Abstract Objective Copy number variation sequencing (CNV‐seq) technique was used to analyze the genetic etiology of fetuses with increased nuchal translucency (NT). Methods A total of 139 women with gestational 11‐14 weeks whose fetuses were detected with increased NT (NT ≥ 2.5 mm) in our hospital from July 2016 to December 2018 were selected. Fetal specimens were performed for karyotyping analysis and CNV sequencing. Results According to the nuchal translucency thickness, 2.5‐3.4, 3.5‐4.4, 4.5‐5.4, and more than 5.5 mm, the rates of chromosomal abnormalities were 22.8% (13/57), 30.8% (12/39), 42.1% (8/19), and 62.5% (15/24), respectively.
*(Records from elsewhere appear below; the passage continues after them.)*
Lemma valid_day_month d :
  valid_dateb d = true ->
  1 <= year d <= 9999 /\ 1 <= month d <= 12 /\ 1 <= day d <= 31.
Proof.
  intros V. apply valid_dateb_spec in V. destruct V as (Hy & Hm & Hd).
  split; [assumption|]. split; [assumption|].
  unfold _days_in_month in Hd.
  destruct ((month d =? 2) && _is_leap (year d)); [lia|].
  assert (Hc : forall m, 1 <= m <= 12 ->
                 nth (Z.to_nat m) _DAYS_IN_MONTH 0 <= 31).
  { intros m Hm'. int_cases m 12%nat 1 ltac:(simpl; lia). }
  specialize (Hc _ Hm). lia.
Qed.

(** A date that exists is read from its numerals, the day and the month
    written with or without a leading zero. *)
Lemma strptime_numerals d ds ms :
  valid_dateb d = true ->
  ds = zero_pad 2 (day d) \/ ds = str_of_Z (day d) ->
  ms = zero_pad 2 (month d) \/ ms = str_of_Z (month d) ->
  strptime (ds ++ [dot] ++ ms ++ [dot] ++ zero_pad 4 (year d)) = Ok d.
Proof.
  intros V Hds Hms. apply strptime_spec. split; [|assumption].
  destruct (valid_day_month d V) as (Hy & Hm & Hd).
  destruct (day_numerals _ Hd) as (G1 & I1 & G2 & I2).
  destruct (month_numerals _ Hm) as (G3 & I3 & G4 & I4).
  destruct (year_numeral (year d) ltac:(lia)) as (G5 & I5).
  exists ds, ms, (zero_pad 4 (year d)).
  split; [reflexivity|].
  destruct Hds as [-> | ->], Hms as [-> | ->]; auto 10.
Qed.

Lemma strptime_ddmmyyyy d :
  valid_dateb d = true -> strptime (ddmmyyyy d) = Ok d.
Proof. intros V. apply strptime_numerals; auto. Qed.

Lemma strftime_ddmmyyyy d : 1000 <= year d <= 9999 -> strftime d = ddmmyyyy d.
Proof.
  intros H. unfold strftime, ddmmyyyy. now rewrite str_of_Z_year.
Qed.

(** [strptime] reads back what [strftime] writes for a year of four
    digits. *)
Lemma strptime_strftime d :
  valid_dateb d = true -> 1000 <= year d -> strptime (strftime d) = Ok d.
Proof.
  intros V H. destruct (valid_day_month d V) as (Hy & _).
  rewrite strftime_ddmmyyyy by lia. now apply strptime_ddmmyyyy.
Qed.

(** C5, as the code has it: [Birthday] accepts a text exactly when it is
    a day, a dot, a month, a dot and a year of four decimal digits that
    are the day, the month and the year of a date that exists, and raises
    otherwise; it stores the text it accepts unchanged.  So it accepts
    every such date written as DD.MM.YYYY, and also written without the
    leading zero of the day or of the month: 1.1.2024 is accepted;
    31.02.2024 and 30.02.2023 are not. *)
Theorem Birthday_accepts_what_strptime_reads :
  (forall s,
     Birthday s = Ok (mkField s)
     <-> exists d, date_text s d /\ valid_dateb d = true)
  /\ (forall s,
        (forall d, ~ (date_text s d /\ valid_dateb d = true)) ->
        Birthday s = Raise (ValueError msg_date_invalid))
  /\ (forall s f,
        Birthday s = Ok f ->
        f = mkField s /\ Field_str f = s
        /\ exists d, strptime s = Ok d /\ date_text s d
                     /\ valid_dateb d = true)
  /\ (forall d ds ms,
        valid_dateb d = true ->
        ds = zero_pad 2 (day d) \/ ds = str_of_Z (day d) ->
        ms = zero_pad 2 (month d) \/ ms = str_of_Z (month d) ->
        Birthday (ds ++ [dot] ++ ms ++ [dot] ++ zero_pad 4 (year d))
        = Ok (mkField (ds ++ [dot] ++ ms ++ [dot] ++ zero_pad 4 (year d))))
  /\ (forall d,
        valid_dateb d = true ->
        Birthday (ddmmyyyy d) = Ok (mkField (ddmmyyyy d))
        /\ List.length (ddmmyyyy d) = 10%nat)
  /\ Birthday (u "31.02.2024") = Raise (ValueError msg_date_invalid)
  /\ Birthday (u "30.02.2023") = Raise (ValueError msg_date_invalid)
  /\ Birthday (u "2024-01-01") = Raise (ValueError msg_date_invalid)
  /\ Birthday (u "1.1.2024") = Ok (mkField (u "1.1.2024")).
Proof.
  split; [|split; [|split; [|split; [|split; [|repeat split]]]]].
  - intros s. split.
    + intros H. unfold Birthday in H.
      destruct (strptime s) as [d|e] eqn:E; [|destruct e; discriminate].
      exists d. now apply strptime_spec.
    + intros [d H]. apply strptime_spec in H.
      now apply (proj1 (Birthday_spec s) d).
  - intros s H. apply Birthday_spec. intros d Hd.
    apply (H d). now apply strptime_spec.
  - intros s f H. unfold Birthday in H.
    destruct (strptime s) as [d|e] eqn:E.
    + injection H as <-. split; [reflexivity|]. split; [reflexivity|].
      exists d. split; [reflexivity|]. now apply strptime_spec.
    + destruct e; discriminate.
  - intros d ds ms V Hds Hms.
    apply (proj1 (Birthday_spec _) d). now apply strptime_numerals.
  - intros d V. split; [|reflexivity].
    apply (proj1 (Birthday_spec (ddmmyyyy d)) d).
    now apply strptime_ddmmyyyy.
Qed.

Lemma Birthday_accepts_what_strptime_reads_witness :
  Birthday (u "5.3.1999") = Ok (mkField (u "5.3.1999")).
Proof.
  apply (proj1 (proj2 (proj2 (proj2 Birthday_accepts_what_strptime_reads)))
           (mkdate 1999 3 5) (u "5") (u "3")).
  - reflexivity.
  - right. reflexivity.
  - right. reflexivity.
Defined.

(** C5 as stated fails: a date written with a one-digit day and a
    one-digit month is accepted, and so is a day written after a blank
    and a date written with the decimal digits of another script. *)
Lemma Birthday_accepts_one_digit_day_and_month :
  Birthday (u "1.1.2024") = Ok (mkField (u "1.1.2024"))
  /\ List.length (u "1.1.2024") = 8%nat
  /\ strptime (u "1.1.2024") = Ok (mkdate 2024 1 1)
  /\ ddmmyyyy (mkdate 2024 1 1) <> u "1.1.2024"
  /\ strptime (u " 1.01.2024") = Ok (mkdate 2024 1 1)
  /\ Birthday (u " 1.01.2024") = Ok (mkField (u " 1.01.2024"))
  /\ strptime ([c1; 1635%N] ++ u ".01." ++ [1634; 1632; 1634; 1636]%N)
     = Ok (mkdate 2024 1 13)
  /\ Birthday ([c1; 1635%N] ++ u ".01." ++ [1634; 1632; 1634; 1636]%N)
     = Ok (mkField ([c1; 1635%N] ++ u ".01." ++ [1634; 1632; 1634; 1636]%N)).
Proof. repeat split. discriminate. Qed.

(** ** The loop of [get_upcoming_birthdays] *)

Section Loop.
Variable today : date.

Lemma candidate_exists_spec bd :
  candidate_exists today bd = true ->
  valid_dateb (mkdate (year today) (month bd) (day bd)) = true
  /\ valid_dateb (candidate_date today bd) = true.
Proof. unfold candidate_exists. now rewrite andb_true_iff. Qed.

(** The candidate is never before today. *)
Lemma candidate_not_before_today bd :
  valid_dateb today = true -> candidate_exists today bd = true ->
  0 <= days_between (candidate_date today bd) today.
Proof.
  intros Ht H. apply candidate_exists_spec in H. destruct H as [V0 V1].
  unfold days_between. unfold candidate_date in *.
  destruct (date_ltb (mkdate (year today) (month bd) (day bd)) today) eqn:L.
  - assert (T := Ht). apply valid_dateb_spec in T. destruct T as (_ & Hm & Hd).
    assert (A := day_of_year_bounds _ _ _ Hm Hd).
    assert (S := dby_succ (year today)).
    apply valid_dateb_spec in V1. simpl in V1. destruct V1 as (_ & Hm1 & Hd1).
    assert (B := day_of_year_bounds _ _ _ Hm1 Hd1).
    unfold toordinal, _ymd2ord. simpl. lia.
  - assert (O := date_ltb_toordinal _ _ V0 Ht). rewrite L in O.
    destruct (Z.lt_ge_cases
                (toordinal (mkdate (year today) (month bd) (day bd)))
                (toordinal today)) as [C|C]; [|lia].
    apply O in C. discriminate.
Qed.

(** Building the candidate as the code does gives [candidate_date]. *)
Lemma candidate_built bd :
  candidate_exists today bd = true ->
  (birthday_this_year <- replace_year bd (year today) ;;
   if date_ltb birthday_this_year today
   then replace_year birthday_this_year (year today + 1)
   else Ok birthday_this_year) = Ok (candidate_date today bd).
Proof.
  intros H. apply candidate_exists_spec in H. destruct H as [H0 H1].
  unfold replace_year. rewrite (date_new_ok _ _ _ H0). simpl.
  unfold candidate_date in *.
  destruct (date_ltb (mkdate (year today) (month bd) (day bd)) today).
  - simpl. now apply date_new_ok.
  - reflexivity.
Qed.

Lemma entry_after_candidate r c :
  valid_dateb c = true ->
  (if (0 <=? days_between c today) && (days_between c today <=? 7) then
     birthday_this_year <-
       (if 5 <=? weekday c then date_add_days c (7 - weekday c) else Ok c) ;;
     Ok (Some (mkentry (value (Record_.name r))
                       (strftime birthday_this_year)))
   else Ok None)
  = Ok (if (0 <=? days_between c today) && (days_between c today <=? 7)
        then Some (mkentry (record_name r) (strftime (effective_date c)))
        else None).
Proof.
  intros Hv.
  destruct ((0 <=? days_between c today) && (days_between c today <=? 7));
    [|reflexivity].
  unfold effective_date, date_add_days, record_name.
  destruct (Z.leb_spec 5 (weekday c)) as [Hw|Hw]; [|reflexivity].
  assert (R := weekend_shift_in_range c Hv Hw).
  replace (0 <? toordinal c + (7 - weekday c)) with true
    by (symmetry; apply Z.ltb_lt; lia).
  replace (toordinal c + (7 - weekday c) <=? _MAXORDINAL) with true
    by (symmetry; apply Z.leb_le; lia).
  reflexivity.
Qed.

Lemma upcoming_entry_ok r :
  has_candidate today r = true ->
  AddressBook.upcoming_entry today r = Ok (entry_of today r).
Proof.
  unfold has_candidate, AddressBook.upcoming_entry, entry_of.
  destruct (Record_.birthday r) as [b|]; [|reflexivity].
  destruct (strptime (value b)) as [bd|e]; [|discriminate].
  intros H. cbn [bind].
  assert (B := candidate_built bd H). cbn [bind] in B.
  destruct (replace_year bd (year today)) as [c0|e0]; [|discriminate].
  cbn [bind] in *.
  destruct (if date_ltb c0 today then replace_year c0 (year today + 1)
            else Ok c0) as [c|e1]; [|discriminate].
  injection B as ->. cbn [bind].
  apply candidate_exists_spec in H. destruct H as [_ Hv].
  apply entry_after_candidate, Hv.
Qed.

Lemma upcoming_loop_ok rs acc :
  forallb (has_candidate today) rs = true ->
  AddressBook.upcoming_loop today rs acc
  = Ok (acc ++ flat_map (entries_of today) rs).
Proof.
  revert acc. induction rs as [|r rs IH]; simpl; intros acc H.
  - now rewrite app_nil_r.
  - apply andb_true_iff in H. destruct H as [Hr Hrs].
    rewrite (upcoming_entry_ok _ Hr). simpl. rewrite (IH _ Hrs).
    unfold entries_of. destruct (entry_of today r); simpl.
    + now rewrite <- app_assoc.
    + reflexivity.
Qed.

Lemma upcoming_loop_raises rs acc r e :
  In r rs -> AddressBook.upcoming_entry today r = Raise e ->
  exists e', AddressBook.upcoming_loop today rs acc = Raise e'.
Proof.
  revert acc. induction rs as [|r0 rs IH]; simpl; intros acc [].
  - subst r0. intros ->. simpl. eauto.
  - intros He. destruct (AddressBook.upcoming_entry today r0); simpl; eauto.
Qed.

(** The query returns a list exactly when no step of the loop raises. *)
Lemma upcoming_loop_returns rs acc l :
  AddressBook.upcoming_loop today rs acc = Ok l ->
  forall r, In r rs -> exists o, AddressBook.upcoming_entry today r = Ok o.
Proof.
  intros H r Hr.
  destruct (AddressBook.upcoming_entry today r) as [o|e] eqn:E; [eauto|].
  destruct (upcoming_loop_raises rs acc r e Hr E) as [e' He'].
  congruence.
Qed.

Lemma entry_of_name r e :
  entry_of today r = Some e -> entry_name e = record_name r.
Proof.
  unfold entry_of. destruct (Record_.birthday r); [|discriminate].
  destruct (strptime (value f)); [|discriminate].
  destruct (_ && _); [|discriminate]. now intros [= <-].
Qed.

(** In a book with pairwise different names, the entries of the result
    that bear the name of a record are the ones the loop made for it. *)
Lemma entries_of_record rs r e :
  NoDup (map record_name rs) -> In r rs ->
  (In e (flat_map (entries_of today) rs) /\ entry_name e = record_name r
   <-> entry_of today r = Some e).
Proof.
  intros Hnd Hr. split.
  - intros [Hin Hname]. apply in_flat_map in Hin.
    destruct Hin as (r' & Hr' & He). unfold entries_of in He.
    destruct (entry_of today r') as [e'|] eqn:E; [|destruct He].
    destruct He as [->|[]].
    assert (r' = r); [|congruence].
    apply (NoDup_map_inj record_name rs); auto.
    apply entry_of_name in E. congruence.
  - intros E. split; [|now apply entry_of_name in E].
    apply in_flat_map. exists r. split; [assumption|].
    unfold entries_of. rewrite E. now left.
Qed.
There was significant difference among the incidences of chromosomal abnormalities in four groups (χ 2  = 37.69, P  < .01) and the incidences increased with fetal NT thickness. Among 139 cases, there were 36 cases (25.9%) with abnormal chromosome karyotypes. Meanwhile, there were 45 cases (32.3%) with abnormal CNV. In the 12 cases with abnormal CNV and normal chromosome karyotypes, there were 2 cases of pathogenic CNV, 7 cases of CNV with unknown clinical significance, and 3 cases of possibly benign CNV. There was no significant difference in CNV between pregnant women in advanced maternal age and those in normal maternal age (χ 2  = 1.389, P  = .239). In the fetus who showed abnormalities in NT and ultrasonography (χ 2  = 5.13, P  < .05) and the fetus aborted (χ 2  = 113.19, P  < .05), the abnormal rate of CNV was higher with statistically significant difference. Conclusion CNV‐seq combined karyotype analysis should be performed simultaneously in fetuses with increased NT, providing a basis for genetic counseling, which is of great significance for prenatal diagnosis.